Contexto Institucional e Procedimentos da Apuração
A investigação coordenada pela Delegacia Especializada de Atendimento à Mulher (Deam) e pela 1ª Delegacia de Polícia de Águas Lindas revelou que o suspeito preparou meticulosamente o local do crime, adquirindo uma residência recente e realizando troca de veículo para dificultar a rastreabilidade da vítima, além de instalar tapumes no interior do imóvel com o propósito explícito de impedir fugas.

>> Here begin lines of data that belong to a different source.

(* ===== verification/Hashing.v ===== *)
(** * Block hashing for prefix caching

    The hashing half of [vllm/v1/core/kv_cache_utils.py]: block keys (a block
    hash packed with a KV cache group id), the extra keys that make two blocks
    with the same tokens different (LoRA, multimodal inputs, cache salt, prompt
    embeddings), the chained block hasher of a request, and the lazily merged
    view of hashes at a coarser block size.

    The caching hash function, the digest function of [hashlib] and the seed
    [NONE_HASH] (a random or configured byte string) are parameters. *)

From S2P Require Import Prelude Request.
Local Open Scope Z_scope.

(** ** Block keys *)

Definition make_block_hash_with_group_id (block_hash : bytes) (group_id : Z) : res bytes :=
  g ← to_bytes_be 4 group_id ; Ok (block_hash ++ g).

(** [key[:-4]] and [key[-4:]] *)
Definition get_block_hash (key : bytes) : bytes := py_slice_to key (-4).
Definition get_group_id (key : bytes) : Z := from_bytes_be (py_slice_from key (-4)).

(** [use_int] is [envs.VLLM_KV_EVENTS_USE_INT_BLOCK_HASHES]. *)
Inductive ExternalBlockHash := ExtBytes (b : bytes) | ExtInt (z : Z).

Definition maybe_convert_block_hash (use_int : bool) (hash_bytes : bytes) : ExternalBlockHash :=
  if negb use_int then ExtBytes hash_bytes
  else ExtInt (Z.land (from_bytes_be hash_bytes) (Z.shiftl 1 64 - 1)).

(** ** Extra keys *)

(** The components of an extra-key tuple: a bare string (a LoRA name or a cache
    salt), a pair [(mm_hash, start_offset)], or a digest. *)
Inductive py_key :=
  | KStr (s : string)
  | KMM (identifier : string) (start_offset : Z)
  | KBytes (b : bytes).

#[export] Instance py_key_eq_dec : EqDecision py_key.
Proof. solve_decision. Defined.

(** The tuple that is hashed: parent hash, block tokens, extra keys. *)
Definition hash_input : Type := bytes * list Z * option (list py_key).

Definition need_extra_keys (r : Request) : bool :=
  negb (bool_decide (mm_features r = [])) || negb (is_none (lora_request r))
  || negb (is_none (cache_salt r)).

(** One iteration per feature of [mm_features[curr_mm_idx:]]: the [while] loop
    of [_gen_mm_extra_hash_keys]. *)
Fixpoint mm_keys_loop (features : list MultiModalFeatureSpec) (start_token_idx end_token_idx : Z)
    (extra_keys : list py_key) (curr_mm_idx : Z) : res (list py_key * Z) :=
  match features with
  | [] => Ok (extra_keys, curr_mm_idx)
  | f :: features' =>
      match identifier f with
      | None => Err AssertionError
      | Some id =>
          let off := offset (mm_position f) in
          let len := length_ (mm_position f) in
          if off <? end_token_idx then
            if off + len <=? start_token_idx then
              mm_keys_loop features' start_token_idx end_token_idx extra_keys (curr_mm_idx + 1)
            else
              let extra_keys' := extra_keys ++ [KMM id (off - start_token_idx)] in
              if off + len <=? end_token_idx then
                mm_keys_loop features' start_token_idx end_token_idx extra_keys' (curr_mm_idx + 1)
              else Ok (extra_keys', curr_mm_idx)
          else Ok (extra_keys, curr_mm_idx)
      end
  end.

Definition gen_mm_extra_hash_keys (mm_features : list MultiModalFeatureSpec)
    (start_token_idx end_token_idx start_mm_idx : Z) : res (list py_key * Z) :=
  match last mm_features with
  | None => Ok ([], start_mm_idx)
  | Some f =>
      let last_pos := mm_position f in
      if offset last_pos + length_ last_pos <=? start_token_idx then Ok ([], start_mm_idx)
      else
        if (start_mm_idx <? 0) && negb (- start_mm_idx <=? zlen mm_features) then Err AssertionError
        else
          let curr := if start_mm_idx <? 0 then zlen mm_features + start_mm_idx else start_mm_idx in
          mm_keys_loop (drop (Z.to_nat curr) mm_features) start_token_idx end_token_idx [] curr
  end.

Definition gen_lora_extra_hash_keys (r : Request) : list py_key :=
  match lora_request r with None => [] | Some l => [KStr (lora_name l)] end.

(** [[request.cache_salt] if (start_token_idx == 0 and request.cache_salt) else []] *)
Definition cache_salt_keys (r : Request) (start_token_idx : Z) : list py_key :=
  match cache_salt r with
  | Some s => if (start_token_idx =? 0) && negb (String.eqb s "") then [KStr s] else []
  | None => []
  end.

Section Hasher.
Context (sha256 : bytes -> bytes).
Context (hash_function : hash_input -> bytes).
Context (NONE_HASH : bytes).

(** The digest of a slice of the prompt embeddings is memoised per block range. *)
Definition gen_prompt_embeds_extra_hash_keys (start_token_idx end_token_idx : Z)
    : M Request (list py_key) :=
  pe ← gets prompt_embeds ;
  match pe with
  | None => mret []
  | Some rows =>
      memo ← gets prompt_embeds_per_block_hashes ;
      match memo !! (start_token_idx, end_token_idx) with
      | Some h => mret [KBytes h]
      | None =>
          let h := sha256 (concat (py_slice rows start_token_idx end_token_idx)) in
          modify (set_prompt_embeds_per_block_hashes
                    (insert (start_token_idx, end_token_idx) h)) ;;
          mret [KBytes h]
      end
  end.

Definition generate_block_hash_extra_keys (start_token_idx end_token_idx start_mm_idx : Z)
    : M Request (option (list py_key) * Z) :=
  features ← gets mm_features ;
  mm ← lift_res (gen_mm_extra_hash_keys features start_token_idx end_token_idx start_mm_idx) ;
  lora ← gets gen_lora_extra_hash_keys ;
  salt ← gets (fun r => cache_salt_keys r start_token_idx) ;
  embeds ← gen_prompt_embeds_extra_hash_keys start_token_idx end_token_idx ;
  match lora ++ mm.1 ++ salt ++ embeds with
  | [] => mret (None, mm.2)
  | keys => mret (Some keys, mm.2)
  end.

(** An absent or empty parent hash is replaced by the seed. *)
Definition hash_block_tokens (parent_block_hash : option bytes) (curr_block_token_ids : list Z)
    (extra_keys : option (list py_key)) : bytes :=
  let parent := match parent_block_hash with None | Some [] => NONE_HASH | Some h => h end in
  hash_function (parent, curr_block_token_ids, extra_keys).

Section BlockSize.
Context (block_size : Z).

(** The [while True] loop; [None]: the fuel ran out. *)
Fixpoint hasher_loop (fuel : nat) (start_token_idx curr_mm_idx : Z)
    (prev_block_hash_value : option bytes) (new_block_hashes : list bytes)
    : M Request (option (list bytes)) :=
  match fuel with
  | O => mret None
  | S fuel' =>
      n ← gets num_tokens ;
      let end_token_idx := start_token_idx + block_size in
      if n <? end_token_idx then mret (Some new_block_hashes)
      else
        ek ← generate_block_hash_extra_keys start_token_idx end_token_idx curr_mm_idx ;
        toks ← gets all_token_ids ;
        let block_hash := hash_block_tokens prev_block_hash_value
                            (py_slice toks start_token_idx end_token_idx) ek.1 in
        hasher_loop fuel' (start_token_idx + block_size) ek.2 (Some block_hash)
          (new_block_hashes ++ [block_hash])
  end.

(** [request_block_hasher].  The loop runs at most once per token when
    [block_size] is positive, and does not terminate otherwise: the code's
    divergence is the [RuntimeError] of the exhausted fuel. *)
Definition request_block_hasher : BlockHasher :=
  hashes ← gets block_hashes ;
  n ← gets num_tokens ;
  let start_token_idx := zlen hashes * block_size in
  if n <? start_token_idx + block_size then mret []
  else
    let curr_mm_idx := if 0 <? start_token_idx then -1 else 0 in
    out ← hasher_loop (S (Z.to_nat n)) start_token_idx curr_mm_idx (last hashes) [] ;
    lift_opt RuntimeError out.
End BlockSize.
End Hasher.

(** [get_request_block_hasher(block_size, caching_hash_fn)] *)
Definition get_request_block_hasher := request_block_hasher.

(** ** Hashes at a coarser block size *)

Record BlockHashListWithBlockSize := mkBlockHashList {
  bhl_block_hashes : list bytes;
  scale_factor : Z
}.

Definition bhl_init (hashes : list bytes) (hash_block_size target_block_size : Z)
    : res BlockHashListWithBlockSize :=
  m ← py_mod target_block_size hash_block_size ;
  if negb (m =? 0) then Err AssertionError
  else s ← py_floordiv target_block_size hash_block_size ; Ok (mkBlockHashList hashes s).

Definition bhl_len (b : BlockHashListWithBlockSize) : res Z :=
  py_floordiv (zlen (bhl_block_hashes b)) (scale_factor b).

(** [_get_value_at] *)
Definition get_value_at (b : BlockHashListWithBlockSize) (idx : Z) : res bytes :=
  let base := idx * scale_factor b in
  let end_ := base + scale_factor b in
  first ← py_get (bhl_block_hashes b) base ;
  foldl (fun acc i => merged ← acc ; h ← py_get (bhl_block_hashes b) i ; Ok (merged ++ h))
    (Ok first) (zrange (base + 1) end_).

(** [__iter__]: the elements at [0 .. len(self) - 1]. *)
Definition bhl_iter (b : BlockHashListWithBlockSize) : res (list bytes) :=
  n ← bhl_len b ;
  foldr (fun i acc => h ← get_value_at b i ; t ← acc ; Ok (h :: t)) (Ok []) (zrange 0 n).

Conforme laudo técnico da Deam, Emiliane foi mantida acorrentada com algemas, cordas e sedativos, sendo submetida a tentativas de negociação para preservação da vida, enquanto a Justiça concedeu medidas protetivas no dia 24 de agosto, após confirmação de risco grave e histórico de violência doméstica, inclusive com episódios como explosões de bombinhas e danos em sistemas de segurança.
Ailton Rodrigues de Souza cumpriu cinco dias de cárcere privado, mantendo Emiliane Tamara Nunes Carvalho sob controle total com algemas, cordas e sedativos.
Repercussão Jurídica e Medidas Protetivas Concedidas
A Justiça de Goiás determinou, na última segunda-feira (24/8), medidas protetivas imediatas para Emiliane Tamara Nunes Carvalho, garantindo sua segurança e proibindo qualquer aproximação do agressor, após análise do histórico de violência que incluiu ameaças, retaliações e violações sistemáticas à integridade física e psicológica.
Especialistas apontam que o caso evidencia falhas na proteção contínua de mulheres sob medida protetiva, já que a rétracção da ação em 2020 permitiu a recomposição do relacionamento e o descumprimento subsequente dos protocolos de segurança.